What is the cost of factoring invoices?

The total cost of using invoice factoring services for your business will vary from company to company.

Generally, business owners can expect to encounter a variety of fees in the process of factoring invoices including application fees, processing fees, credit check fees, and late fees. In addition, the basic cost of doing business, known as the factoring fee, can run from 1% to 5%, depending on the invoice amount, the creditworthiness of your clients, your company’s sales volume, and other factors.

Invoice factoring vs. invoice financing

Invoice factoring and invoice financing are both reliable and convenient ways to convert your business’s unpaid purchase invoices into cash. However, there are some significant differences between the two.

Invoice factoring takes the bulk of the responsibility off the business owner, as the invoice factoring company then handles the collection of the invoice management and payment. When you work with an invoice factoring company, your invoices are surrendered in bulk in exchange for a lump sum of cash.

On the other hand, companies who use invoice financing retain the responsibility of payment collection from their clients and are granted cash upfront in exchange for the promise of repayment.
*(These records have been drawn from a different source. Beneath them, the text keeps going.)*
(** A row is found by its identifier, and its event is restored. *)
Lemma row_at_own rows r : StronglySorted (fun r r' => r_ID r < r_ID r') rows -> r ∈ rows ->
  List.find (fun x => r_ID x =? r_ID r) rows = Some r.
Proof.
  intros Hs. induction Hs as [|x rows _ IH Hx]; [by intros ?%elem_of_nil|]. intros [->|Hin]%elem_of_cons; cbn [List.find].
  - by rewrite Z.eqb_refl.
  - rewrite Forall_forall in Hx. specialize (Hx r Hin). destruct (r_ID x =? r_ID r) eqn:E; [b2p; lia|]. by apply IH.
Qed.
Lemma LoadEvent_row q s r e : represents (q_db q) s -> r ∈ db_rows (q_db q) ->
  row_holds (db_content (q_db q)) (db_roots (q_db q)) r e -> LoadEvent q (r_ID r) = Ok (e_event e).
Proof.
  intros Hrep Hin He. unfold LoadEvent, row_at. rewrite (row_at_own _ r) by (apply Hrep || done).
  destruct (rh_payload _ _ _ _ He) as (t & -> & Ht). cbn [mbind res_bind]. by rewrite (event_text_unmarshal (e_event e)) by (apply He || done).
Qed.
Lemma load_rows q s rows es : represents (q_db q) s -> Forall2 (row_holds (db_content (q_db q)) (db_roots (q_db q))) rows es ->
  (forall r, r ∈ rows -> r ∈ db_rows (q_db q)) -> load_all (LoadEvent q) (r_ID <$> rows) = Ok (e_event <$> es).
Proof.
  intros Hrep Hr. induction Hr as [|r e rows es Hre _ IH]; intros Hin; [done|]. cbn [fmap list_fmap load_all].
  rewrite (LoadEvent_row q s r e) by (done || (apply Hin; left)). cbn [mbind res_bind].
  change (list_fmap ?A ?B ?f ?l) with (f <$> l). rewrite IH by (intros x Hx; apply Hin; by right). done.
Qed.

Lemma filter_Forall2 {A B} (R : A -> B -> Prop) (f : A -> bool) (g : B -> bool) l k :
  (forall a b, R a b -> f a = g b) -> Forall2 R l k -> Forall2 R (List.filter f l) (List.filter g k).
Proof.
  intros Hfg Hlk. induction Hlk as [|a b l k Hab _ IH]; [constructor|]. cbn [List.filter]. rewrite (Hfg a b Hab).
  destruct (g b); [by constructor|done].
Qed.
Lemma pending_agree max c roots r e : row_holds c roots r e -> is_pending max r = a_is_pending max e.
Proof. intros Hr. unfold is_pending, a_is_pending. by rewrite (rh_status _ _ _ _ Hr), (rh_retry _ _ _ _ Hr). Qed.

Lemma LoadPending_represents q s limit : represents (q_db q) s -> LoadPending q limit = Ok (a_pending (q_maxRetry q) limit s).
Proof.
  intros Hrep. unfold LoadPending, PendingIDs, pendingEntries, a_pending. rewrite <- list_fmap_compose. unfold compose. cbn [pe_id].
  apply (load_rows q s); [done| |].
  - apply Forall2_take, filter_Forall2; [|apply Hrep]. intros r e. apply pending_agree.
  - intros r Hin%subseteq_take. apply list_elem_of_In, filter_In in Hin as [Hin _]. by apply list_elem_of_In.
Qed.
End represents.

(** ** Theorems *)

Section queue_theorems.
Context `{GoZlibLaws}.

End queue_theorems.

Definition queue0 : SQLiteQueue := mkSQLite new_db "events.db" "v2" 0.
Definition abstract0 : aqueue := mkAQueue [] ∅.

Definition sharded_cap (s : ShardedQueue) : Z := match sh_shards s with q :: _ => q_maxRetry q | [] => 0 end.
Definition sharded_room (s : ShardedQueue) : Prop :=
  length (sh_shards s) = 1%nat \/ Forall (fun q => Forall (fun r => 0 <= r_ID r < 2 ^ 57) (db_rows (q_db q))) (sh_shards s).
Definition sharded_refers (s : ShardedQueue) (id : Z) (k : string) : Prop :=
  match sh_shards s with
  | [q] => row_refers (q_db q) id k
  | qs => exists i q rid, qs !! i = Some q /\ row_refers (q_db q) rid k /\ 0 <= rid < 2 ^ 57 /\ id = composite (mkShardEntry rid 0 i)
  end.
Record shards_hold (s : ShardedQueue) (ss : list aqueue) : Prop := {
  sd_shards : Forall2 (fun q a => represents (q_db q) a) (sh_shards s) ss;
  sd_count : (1 <= length (sh_shards s) <= 64)%nat;
  sd_cap : Forall (fun q => q_maxRetry q = sharded_cap s) (sh_shards s);
  sd_routed : routed (length (sh_shards s)) ss
}.
Definition sharded_holds (s : ShardedQueue) (l : ledger) : Prop := exists ss, shards_hold s ss /\ l = aqueue_ledger (merged ss).
(* ===== verification/Stix.v ===== *)
(** * Stix: STIX bundles (internal/intel/stix.go)

    The management side can send indicators as a STIX bundle.  An object
    becomes an indicator when its pattern is one of five forms; the forms are
    regular expressions of the source, here written as scanners and proved to
    accept exactly their languages. *)

From S2P Require Import Prelude GoStrings GoNet Json Codec Events.

(** ** time.Parse with time.RFC3339 *)

Definition digit (c : ascii) : option Z := if (48 <=? bv c) && (bv c <=? 57) then Some (bv c - 48) else None.
(** getnum: one or two digits, two when [fixed]. *)
Definition getnum (fixed : bool) (b : bytes) : option (Z * bytes) :=
  match b with
  | [] => None
  | c :: r =>
      x ← digit c;
      match r with
      | d :: r' => match digit d with Some y => Some (x * 10 + y, r') | None => if fixed then None else Some (x, r) end
      | [] => if fixed then None else Some (x, [])
      end
  end.
Definition four_digits (b : bytes) : option (Z * bytes) :=
  '(x, r) ← getnum true b; '(y, r) ← getnum true r; Some (x * 100 + y, r).
Definition literal (c : Z) (b : bytes) : option bytes :=
  match b with d :: r => if bv d =? c then Some r else None | [] => None end.
Fixpoint skip_digits (b : bytes) : bytes :=
  match b with c :: r => match digit c with Some _ => skip_digits r | None => b end | [] => [] end.
(** A fraction after the seconds: a period or a comma and digits. *)
Definition skip_fraction (b : bytes) : bytes :=
  match b with
  | c :: d :: r => if ((bv c =? 46) || (bv c =? 44)) && bool_decide (is_Some (digit d)) then skip_digits r else b
  | _ => b
  end.
(** "Z" or a signed offset, in seconds. *)
Definition zone (b : bytes) : option (Z * bytes) :=
  match b with
  | c :: r =>
      if bv c =? 90 then Some (0, r)
      else
        sign ← (if bv c =? 43 then Some 1 else if bv c =? 45 then Some (-1) else None);
        '(h, r) ← getnum true r; r ← literal 58 r; '(m, r) ← getnum true r;
        if (24 <? h) || (60 <? m) then None else Some (sign * ((h * 60 + m) * 60), r)
  | [] => None
  end.
Definition leap (y : Z) : bool := (y mod 4 =? 0) && (negb (y mod 100 =? 0) || (y mod 400 =? 0)).
Definition days_in (m y : Z) : Z :=
  if m =? 2 then (if leap y then 29 else 28) else if (m =? 4) || (m =? 6) || (m =? 9) || (m =? 11) then 30 else 31.
(** Days since 1970-01-01 of a date. *)
Definition days_of (y m d : Z) : Z :=
  let y := if m <=? 2 then y - 1 else y in
  let doy := (153 * (if 2 <? m then m - 3 else m + 9) + 2) / 5 + d - 1 in
  let yoe := y mod 400 in
  y / 400 * 146097 + (yoe * 365 + yoe / 4 - yoe / 100 + doy) - 719468.
(** The Unix seconds of the instant. *)
Definition time_ParseRFC3339 (s : string) : option Z :=
  '(y, r) ← four_digits (byt s); r ← literal 45 r;
  '(mo, r) ← getnum true r; r ← literal 45 r;
  '(d, r) ← getnum true r; r ← literal 84 r;
  '(h, r) ← getnum false r; r ← literal 58 r;
  '(mi, r) ← getnum true r; r ← literal 58 r;
  '(sec, r) ← getnum true r;
  '(off, r) ← zone (skip_fraction r);
  match r with
  | _ :: _ => None
  | [] =>
      if (mo <? 1) || (12 <? mo) || (d <? 1) || (days_in mo y <? d) || (23 <? h) || (59 <? mi) || (59 <? sec) then None
      else Some (days_of y mo d * 86400 + h * 3600 + mi * 60 + sec - off)
  end.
The invoices are used by the financing company as collateral to help ensure the repayment of the cash advance.

Tips for qualifying for invoice factoring

Whether or not you will qualify for invoice factoring depends on a few key considerations. Invoice factoring companies may take a look at various aspects of your business including your sales volume.

The advantage of using invoice financing is that your approval is not dependent upon your personal or business credit history, but rather the credit history of your clients and customers. This means that even new businesses, struggling businesses, and businesses that have exhausted other means of financing such as credit cards and loans can still qualify.

Is invoice factoring right for your business?

The question of which type of financing is best for your business will depend on a few considerations. Do you prefer to be hands-off when it comes to payment collection, or do you wish to remain in control? Do you qualify for invoice factoring? Are the fees manageable for your business?

Invoice factoring is a good option for many businesses. Any company that has their cash tied up in unpaid invoices can benefit from improving their cash flow with invoice factoring or invoice financing. 

For product-based businesses there may be better financing options available.

How Kickfurther can help

While invoice factoring may work for service-based businesses, product-based businesses may be better suited with other methods of funding. One solution for product-based businesses that need funds to stock inventory and fulfill orders is Kickfurther. Kickfurther is the world’s first online inventory funding platform that enables companies to access funds that they are unable to acquire through traditional sources. For companies that sell physical products or non-perishable consumables and have revenue between $150k to $15mm over the last 12 months, Kickfurther can help. We connect brands to a community of backers who help fund inventory on consignment and give brands flexibility to pay that back as they receive cash from sales. 

Kickfurther can help startups fund millions of dollars of inventory at costs up to 30% lower than the competition. With more than $100 million in inventory funded to date, Kickfurther can help you get funded within a day or even minutes to hours. 

Closing thoughts

While businesses can generate healthy profits, cash flow is always a challenge. Most businesses need to use one or more methods to improve cash flow. Whether you use invoice factoring, a business loan, a line of credit, or inventory funding – or perhaps some combination of these choices or others, if managed properly funding can help grow your business.

Interested in getting funded at Kickfurther? Here are 3 easy steps:

#1. Create a free business account

#2. Complete the online application 

#3. Review a potential deal with one of our account reps

#4. Get funded in as little as minutes

Create a free business account at Kickfurther today!

How your business can benefit from outsourcing fulfillment to a 3PL

Fulfillment is one of the most challenging parts of running a small business. As your business starts to scale, trying to ‘do it on your own’ could be to your business’s detriment. Outsourcing your fulfillment needs to a third-party logistics service (3PL) can save time and resources as you expand.    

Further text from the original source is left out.